All the preparation – beginning the
Hallmark Christmas movie binge way back in October – even before Halloween –
and still, I find that I am not quite ready for Christmas day. Rather, I am not
ready for the season to end – for the houselights in the neighborhood to come
down, for the radio stations to go back to playing everyday- ordinary songs,
for the television specials, movies, and all-around good cheer to end. I do,
however, look forward to returning to normal in other ways – normal traffic
patterns, regular routine, a less hectic pace.

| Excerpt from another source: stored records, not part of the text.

(* ===== verification/MainFacts.v ===== *)
(** * Theorems on the start of the operator

    [main] runs a fixed script of library calls: the ones it cannot do without,
    and the ones whose error it only logs. *)

From S2P Require Import Prelude GoLib Effects KubeApi ConfigTypes Calls.
From S2P Require Import ConfigurationController NodeController HealthCheck Bootstrap Main TestServer.
Local Open Scope kube_scope.
Local Open Scope string_scope.
Local Open Scope list_scope.

Section script.
Context `{KL : KubeLib}.

(** A step of the script: its error ends the process, or is only logged. *)
Inductive entry :=
| Must (e : mainE (option error))
| Logged (e : mainE (option error))
| Plain (e : mainE unit).

Definition run_entry (x : entry) (k : prog mainE ended) : prog mainE ended :=
  match x with
  | Must e => or_exit e k
  | Logged e => or_log e k
  | Plain e => call e ;;; k
  end.
Definition run_script (l : list entry) (k : prog mainE ended) : prog mainE ended :=
  fold_right run_entry k l.

(** What is observed of a step, and whether it ends the process. *)
Definition observed (x : entry) (fatal : bool) (ob : obs mainE) : Prop :=
  match x with
  | Must e => exists r, ob = Obs e r /\ fatal = match r with Some _ => true | None => false end
  | Logged e => exists r, ob = Obs e r /\ fatal = false
  | Plain e => exists r, ob = Obs e r /\ fatal = false
  end.

(** The steps all ran, and none of them ended the process. *)
Definition all_ok : list entry -> trace mainE -> Prop :=
  Forall2 (fun x ob => observed x false ob).

(** The steps ran to their first fatal answer. *)
Definition fails_in (l : list entry) (t : trace mainE) (o : ended) : Prop :=
  exists l1 x l2 t1 ob, l = l1 ++ x :: l2 /\ t = t1 ++ [ob] /\ all_ok l1 t1 /\
    observed x true ob /\ o = Exit 1.

(** A step that is not a [go] statement. *)
Definition sequential (x : entry) : Prop :=
  match x with Must e | Logged e => is_Go e = false | Plain e => is_Go e = false end.

(** ** Runs of the process *)

Lemma process_Ret e t o : process (Ret e) None t o <-> t = [] /\ o = e.
Proof.
  split; [|intros [-> ->]; constructor; by left].
  inversion 1 as [? ? ? Hd|? ? ? ? ? ? Hs|]; subst; [|by destruct Hs].
  by destruct Hd as [[= ->]|[=]].
Qed.

(** One call of [main] while it is alone. *)
Lemma process_Vis {X} (e : mainE X) (k : X -> prog mainE ended) t o :
  process (Vis e k) None t o <->
  exists x t', t = Obs e x :: t' /\ process (k x) (spawned (Obs e x) None) t' o.
Proof.
  split.
  - inversion 1 as [? ? ? Hd|? ? ? ? ? ? Hs|]; subst; [by destruct Hd|].
    destruct Hs as (x & -> & ->). eauto.
  - intros (x & t' & -> & Hp). apply (process_main _ (k x)); [by exists x|done].
Qed.

Lemma process_entry x k t o :
  sequential x ->
  process (run_entry x k) None t o <->
  exists ob t', t = ob :: t' /\
    ((observed x true ob /\ t' = [] /\ o = Exit 1) \/ (observed x false ob /\ process k None t' o)).
Proof.
  intros Hx. destruct x as [e|e|e]; cbn [run_entry]; unfold or_exit, or_log, call; cbn [bind];
    rewrite process_Vis; cbn [spawned sequential observed] in *; rewrite Hx; split.
  - intros (r & t' & -> & Hp). exists (Obs e r), t'. split; [done|]. destruct r as [err|].
    + left. apply process_Ret in Hp as [-> ->]. eauto.
    + right. eauto.
  - intros (ob & t' & -> & [((r & -> & Hr) & -> & ->)|((r & -> & Hr) & Hp)]); exists r.
    + destruct r; [|done]. exists []. by rewrite process_Ret.
    + destruct r; [done|]. eauto.
  - intros (r & t' & -> & Hp). exists (Obs e r), t'. split; [done|]. right. eauto.
  - intros (ob & t' & -> & [((r & _ & [=]) & _)|((r & -> & _) & Hp)]). eauto.
  - intros (r & t' & -> & Hp). exists (Obs e r), t'. split; [done|]. right. eauto.
  - intros (ob & t' & -> & [((r & _ & [=]) & _)|((r & -> & _) & Hp)]). eauto.
Qed.

(** A script runs to its first fatal answer, or to its end and what follows. *)
Lemma process_script l k t o :
  Forall sequential l ->
  process (run_script l k) None t o <->
  fails_in l t o \/ exists t1 t2, t = t1 ++ t2 /\ all_ok l t1 /\ process k None t2 o.
Proof.
  intros Hl. revert t. induction Hl as [|x l Hx Hl IH]; intros t; cbn [run_script foldr].
  - split; [intros Hp; right; exists [], t; by repeat constructor|].
    intros [(l1 & x & l2 & ? & ? & H & _)|(t1 & t2 & -> & H & Hp)]; [by destruct l1|].
    by inversion H.
  - rewrite process_entry by done. setoid_rewrite IH. split.
    + intros (ob & t' & -> & [(Hob & -> & ->)|(Hob & [Hf|(t1 & t2 & -> & Hok & Hp)])]).
      * left. exists [], x, l, [], ob. split_and!; try done. constructor.
      * destruct Hf as (l1 & y & l2 & t1 & ob' & -> & -> & Hok & Hob' & ->). left.
        exists (x :: l1), y, l2, (ob :: t1), ob'. split_and!; try done. by constructor.
      * right. exists (ob :: t1), t2. split_and!; try done. by constructor.
    + intros [(l1 & y & l2 & t1 & ob' & Hll & -> & Hok & Hob' & ->)|(t1 & t2 & -> & Hok & Hp)].
      * destruct l1 as [|z l1]; injection Hll as -> ->; inversion Hok as [|? ob ? t1' Hob Hok']; subst.
        -- exists ob', []. eauto.
        -- exists ob, (t1' ++ [ob']). split; [done|]. right. split; [done|]. left.
           by exists l1, y, l2, t1', ob'.
      * inversion Hok as [|? ob ? t1' Hob Hok']; subst. exists ob, (t1' ++ t2).
        split; [done|]. right. split; [done|]. right. eauto.
Qed.

(** How the process ends once both managers run. The controller manager ends it
    with [main]; an error of the webhook manager ends it from the goroutine,
    with code 1; when the webhook manager returns without an error, the
    operator goes on without it. When both return before the process is gone,
    either of the two that ends it may be the one. *)
Definition end_of_main (r : option error) : ended :=
  match r with Some _ => Exit 1 | None => Return end.

Inductive ending : trace mainE -> ended -> Prop :=
| ending_main r : ending [Obs (StartManager ControllerManager) r] (end_of_main r)
| ending_webhook e : ending [Obs (StartManager WebhookManager) (Some e)] (Exit 1)
| ending_main_first r w o :
    o = end_of_main r \/ (w <> None /\ o = Exit 1) ->
    ending [Obs (StartManager ControllerManager) r; Obs (StartManager WebhookManager) w] o
| ending_webhook_first r w o :
    o = end_of_main r \/ (w <> None /\ o = Exit 1) ->
    ending [Obs (StartManager WebhookManager) w; Obs (StartManager ControllerManager) r] o.

(** The goroutine after its only call. *)
Definition after_webhook (w : option error) : prog mainE (option ended) :=
  match w with Some _ => Ret (Some (Exit 1)) | None => Ret None end.
Definition after_main (r : option error) : prog mainE ended := Ret (end_of_main r).

Lemma process_done r w t o :
  process (after_main r) (Some (after_webhook w)) t o <->
  t = [] /\ (o = end_of_main r \/ (w <> None /\ o = Exit 1)).
Proof.
  split.
  - inversion 1 as [? ? ? Hd|? ? ? ? ? ? Hs|? ? ? ? ? ? Hs]; subst.
    + split; [done|]. destruct Hd as [[=]|Hd]; [by left|]. right.
      destruct w; cbn in Hd; [|done]. by injection Hd as <-.
    + done.
    + by destruct w.
  - intros [-> Hd]. constructor. destruct Hd as [->|[Hw ->]]; [by left|right]. by destruct w.
Qed.

Lemma process_main_left w t o :
  process (or_exit (StartManager ControllerManager) (Ret Return)) (Some (after_webhook w)) t o <->
  (t = [] /\ w <> None /\ o = Exit 1) \/
  exists r t', t = Obs (StartManager ControllerManager) r :: t' /\
    process (after_main r) (Some (after_webhook w)) t' o.
Proof.
  split.
  - inversion 1 as [? ? ? Hd|? ? ? ? ? ? Hs|? ? ? ? ? ? Hs]; subst.
    + left. destruct Hd as [[=]|Hd]. destruct w; cbn in Hd; [|done]. by injection Hd as <-.
    + right. destruct Hs as (r & -> & ->). exists r. eexists. split; [done|]. by destruct r.
    + by destruct w.
  - intros [(-> & Hw & ->)|(r & t' & -> & Hp)]; [constructor; right; by destruct w|].
    eapply process_main; [by exists r|]. by destruct r.
Qed.

Lemma process_goroutine_left r t o :
  process (after_main r) (Some runWebhookManager) t o <->
  (t = [] /\ o = end_of_main r) \/
  exists w t', t = Obs (StartManager WebhookManager) w :: t' /\
    process (after_main r) (Some (after_webhook w)) t' o.
Proof.
  split.
  - inversion 1 as [? ? ? Hd|? ? ? ? ? ? Hs|? ? ? ? ? ? Hs]; subst.
    + left. by destruct Hd as [[=]|[=]].
    + done.
    + right. destruct Hs as (w & -> & ->). eauto.
  - intros [[-> ->]|(w & t' & -> & Hp)]; [constructor; by left|].
    eapply process_goroutine; [by exists w|done].
Qed.

Lemma process_managers t o :
  process startManagers None t o <->
  exists t', t = Obs (Go WebhookManager) tt :: t' /\ ending t' o.
Proof.
  unfold startManagers, call. cbn [bind]. rewrite process_Vis. split.
  - intros ([] & t' & -> & Hp). exists t'. split; [done|]. cbn in Hp.
    inversion Hp as [? ? ? Hd|? ? ? ? ? ? Hs Hq|? ? ? ? ? ? Hs Hq]; subst.
    + by destruct Hd.
    + destruct Hs as (r & -> & ->).
      match type of Hq with process _ _ ?u _ =>
        assert (Hq' : process (after_main r) (Some runWebhookManager) u o) by by destruct r
      end.
      apply process_goroutine_left in Hq' as [[-> ->]|(w & t2 & -> & Hq')]; [constructor|].
      apply process_done in Hq' as [-> Hq']. by constructor.
    + destruct Hs as (w & -> & ->).
      apply process_main_left in Hq as [(-> & Hw & ->)|(r & t2 & -> & Hq)].
      * destruct w; [constructor|done].
      * apply process_done in Hq as [-> Hq]. by constructor.
  - intros (t' & -> & He). exists tt, t'. split; [done|]. cbn.
    destruct He as [r|e|r w o Hd|r w o Hd].
    + eapply process_main; [by exists r|].
      assert (Hq : process (after_main r) (Some runWebhookManager) [] (end_of_main r))
        by (apply process_goroutine_left; by left). by destruct r.
    + eapply process_goroutine; [by exists (Some e)|]. constructor. by right.
    + assert (Hq : process (after_main r) (Some runWebhookManager)
        [Obs (StartManager WebhookManager) w] o).
      { apply process_goroutine_left. right. exists w, []. by rewrite process_done. }
      eapply process_main; [by exists r|]. by destruct r.
    + eapply process_goroutine; [by exists w|]. apply process_main_left. right. exists r, [].
      by rewrite process_done.
Qed.

End script.

Section startup.
Context `{KL : KubeLib} (f : flags).

Definition when_path {A} (p : string) (x : A) : list A := if nonEmptyPath p then [x] else [].

(** What the operator does before it starts the managers. *)
Definition startup : list entry :=
  let cm := ControllerManager in
  [Plain (SetLogger (flag_debug f) (flag_debug f))] ++
  when_path (webhookCertPath f) (Must (NewCertWatcher WebhookCert
    (path_Join [webhookCertPath f; webhookCertName f])
    (path_Join [webhookCertPath f; webhookCertKey f]))) ++
  when_path (metricsCertPath f) (Must (NewCertWatcher MetricsCert
    (path_Join [metricsCertPath f; metricsCertName f])
    (path_Join [metricsCertPath f; metricsCertKey f]))) ++
  [Must GetConfigOrDie;
   Must (NewManager cm (mkManagerOptions (metricsServerOptions f) (probeAddr f)
     (enableLeaderElection f) "1d231218.my.domain" [flag_namespace f] None));
   Plain SetupSignalHandler;
   Must (SetupWithManager (RegConfiguration (configurationReconciler f)) cm);
   Logged (SetupWithManager (RegNode (nodeReconciler f)) cm);
   Logged (SetupWithManager (RegHealthCheck (healthCheckReconciler f)) cm);
   Must GetConfigOrDie;
   Must (NewManager WebhookManager (mkManagerOptions (mkMetricsOptions "" false false []) "" false
     "" [] (Some (webhookTLSOpts f))));
   Must (SetupWithManager RegWebhook WebhookManager);
   Must (AddRunnable (RunBootstrapper (bootstrapper f)) cm)] ++
  when_path (metricsCertPath f) (Must (AddRunnable (RunCertWatcher MetricsCert) cm)) ++
  when_path (webhookCertPath f) (Must (AddRunnable (RunCertWatcher WebhookCert) WebhookManager)) ++
  [Must (AddHealthzCheck "healthz" cm); Must (AddReadyzCheck "readyz" cm)].

Lemma main_script : main f = run_script startup startManagers.
Proof.
  unfold main, startup, when_path, newWebhookCertWatcher, newMetricsCertWatcher,
    addMetricsCertWatcher, addWebhookCertWatcher.
  by destruct (nonEmptyPath (webhookCertPath f)), (nonEmptyPath (metricsCertPath f)).
Qed.

Lemma startup_sequential : Forall sequential startup.
Proof.
  unfold startup, when_path.
  destruct (nonEmptyPath (webhookCertPath f)), (nonEmptyPath (metricsCertPath f));
    by repeat constructor.
Qed.

(** C19: the managers start only after a complete setup, and the failure of
    either ends the process. These are exactly the runs of the process, in which
    [main] and the goroutine of the webhook manager interleave. Either the setup
    fails: a prefix of the calls of [startup] was made, in that order and each
    once, with the options of the flags (the certificate watchers only for the
    paths that are set, the three controllers and the bootstrapper for the same
    namespace), its last answer is a fatal error, the exit code is 1 and no
    manager was started. Or all of [startup] ran, the goroutine was started, and
    the process ends as [ending] says: with the controller manager (code 1 on an
    error, normally otherwise), or with code 1 on an error of the webhook
    manager. Two errors of the setup are not fatal: a node controller or a
    health check that could not be set up is only logged, and the operator runs
    without it. *)
Theorem main_starts_managers t o :
  process (main f) None t o <->
  fails_in startup t o \/
  exists t1 t2, t = t1 ++ Obs (Go WebhookManager) tt :: t2 /\ all_ok startup t1 /\ ending t2 o.
Proof.
  rewrite main_script, (process_script _ _ _ _ startup_sequential). setoid_rewrite process_managers.
  split; (intros [Hf|Hr]; [by left|right]).
  - destruct Hr as (t1 & ? & -> & Hok & t2 & -> & He). eauto.
  - destruct Hr as (t1 & t2 & -> & Hok & He). eauto 8.
Qed.

End startup.

(** ** An instance *)

(** Every call of the setup succeeds but the setup of the node controller. *)
Definition withoutNodes : handler mainE unit := fun X e w =>
  (match e in mainE X return X with
   | SetLogger _ _ | SetupSignalHandler | Go _ => tt
   | SetupWithManager (RegNode _) _ => Some (ELib ("no kind is registered" : string))
   | NewCertWatcher _ _ _ | GetConfigOrDie | NewManager _ _ | SetupWithManager _ _
   | AddRunnable _ _ | AddHealthzCheck _ _ | AddReadyzCheck _ _ | StartManager _ => None
   end, w).

(** The setup without the node controller, in the main goroutine. *)
Definition setup_trace : trace mainE :=
  exec_trace withoutNodes (run_script (startup defaultFlags) (Ret Return)) tt.

Lemma setup_trace_ok : all_ok (startup defaultFlags) setup_trace.
Proof. repeat constructor; by eexists. Qed.

(** The webhook manager then fails: the process ends with code 1. *)
Lemma main_starts_managers_witness :
  process (main defaultFlags) None
    (setup_trace ++ [Obs (Go WebhookManager) tt;
       Obs (StartManager WebhookManager) (Some (ELib ("address already in use" : string)))])
    (Exit 1).
Proof.
  apply (main_starts_managers defaultFlags). right. eexists _, _.
  split; [reflexivity|]. split; [exact setup_trace_ok|constructor].
Defined.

As I think about what I love and hate
about the holidays, I remember something a friend recently said – how low-key
his childhood Christmases, and how he enjoyed the festivities of his wife’s
family.
When I consider my own favorite holiday
memories, I think of spending time with my ex’s family. His grandfather was a
Baptist preacher. They did things right, in my humble opinion. Christmas at his
parent’s house was filled with purpose, love, and simplicity – the things I
love most about Christmas – the things lacking in most of my Christmases.
Purpose – we began by gathering around
together as a family as his grandfather read from the Gospel of Luke. We
enjoyed a meal together. We opened presents. Everything was simple. Nothing was
rushed. There was no excess in gift giving. The gifts themselves were
relatively simple – thoughtful.
This year, as in other years, I am unable
to spend Christmas day with my sister and her family in Houston. I am not sad
and disappointed, though. My sister’s Christmas – I dearly love her and her
family, but her version of celebration leaves something to be desired for me –
rush and excess.
Christmas Eve – we get dressed up to
fight the traffic and the crowds to find standing room only at “her” church. An
overcrowded act of obligation and frustration. Why bother? If a person doesn’t
feel the need to go to church any other day of the year, (except maybe Easter)
why go through the hassle on Christmas? To acknowledge God once and then ignore
Him the rest of the year? What message does that give to the children forced to
endure it? What does it teach them about God? That He is a cold, cruel
taskmaster?
Love and purpose are lost. Simplicity is
forsaken for the sake of obligation. God is reduced to a check mark on a to-do
list.
After church, off we rush to get to the
restaurant in time for our reservation. Fighting to get out of the church
parking lot – traffic in the lot, traffic on the roads – nerves are frayed. Busy,
busy. Rush, rush.
The meal itself is good. The family time
is wonderful, but I would much rather skip the whole ordeal, stay at home and
hang out with the ones I love – no agenda, no rush. I get not wanting to cook a
meal on Christmas Eve. Sandwiches would be perfectly fine by me!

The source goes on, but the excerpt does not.